Fig 3. Differentiation activates both viral promoters and results in genome amplification.

HFKs maintained and infected in the presence of 10 μM Y-27632 for 5 days with HPV16 were subjected for 24–48 h to differentiation by plating in MC. (A) RT-qPCR analysis of loricrin transcript level in cells grown in monolayer and MC. The data shown are fold changes relative to uninfected HFK cells grown in monolayer. Error bars represent SEM of three independent experiments. (B) Western blot for keratin 10 in cells grown in monolayer and MC. (C) Expression of E7 and E1^E4 in HPV16 infected HFKs. The data shown are fold changes relative to cells grown in monolayer.
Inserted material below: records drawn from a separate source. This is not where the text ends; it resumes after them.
(** ** Growing a tree *)

(** From [s] to [s'] the tree may have gained table pages taken from the
    kernel pool (at most [k]); nothing that was held outside the tree has
    changed, nothing else was taken, and no new table lies above [VA_MAX]. *)
Record extends (kb ub : RegionBounds) (root : Z) (k : Z)
  (s : pmem) (T : gmap (list Z) Z) (s' : pmem) (T' : gmap (list Z) Z) : Prop := {
  ex_inv : pmem_inv kb ub s';
  ex_wf : pt_wf kb ub s' root T';
  ex_sub : T ⊆ T';
  ex_new : forall path p, T' !! path = Some p -> T !! path = Some p \/
    (in_bounds kb p /\ page_ref s (page_index p) = 0);
  ex_ref : forall i, page_ref s i = 1 -> page_ref s' i = 1;
  ex_frame : forall q a, owned kb ub s q -> (forall path, T !! path <> Some q) ->
    in_page q a -> mem s' a = mem s a;
  ex_count : allocable (inner (region true s)) - k <= allocable (inner (region true s'));
  ex_user : region false s' = region false s;
  ex_only : forall i, page_ref s' i = 1 -> page_ref s i = 1 \/
    exists path p, T' !! path = Some p /\ page_index p = i;
  ex_low : forall i l, is_Some (T' !! (i :: l)) -> is_Some (T !! [i]) \/ i < PGNUM / 2;
}.

Section tree.
Context {kb ub : RegionBounds} {root : Z}.
Implicit Types (s : pmem) (T : gmap (list Z) Z).
Local Abbreviation extends := (extends kb ub root).
Local Abbreviation pt_wf := (pt_wf kb ub).
Local Abbreviation owned := (owned kb ub).
Local Abbreviation pmem_inv := (pmem_inv kb ub).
Error bars represent SEM of three independent experiments. (D) Relative expression levels of individual ORFs in differentiated HPV16 infected cells. The data shown are fold changes normalized to E6 transcript levels in infected cells grown in monolayer. Error bars represent SEM of four biological replicates. (E) Read depths maps of viral transcripts isolated from HPV16-infected HFK grown in monolayer and MC. (F) Expression of E6/E7 and E1^E4 in HPV16 immortalized HFKs. The data shown are fold changes relative to cells grown in monolayer. Error bars represent SEM of six independent experiments. (G) Southern blot for viral genome isolated from HPV16-infected HFK grown in monolayer and MC.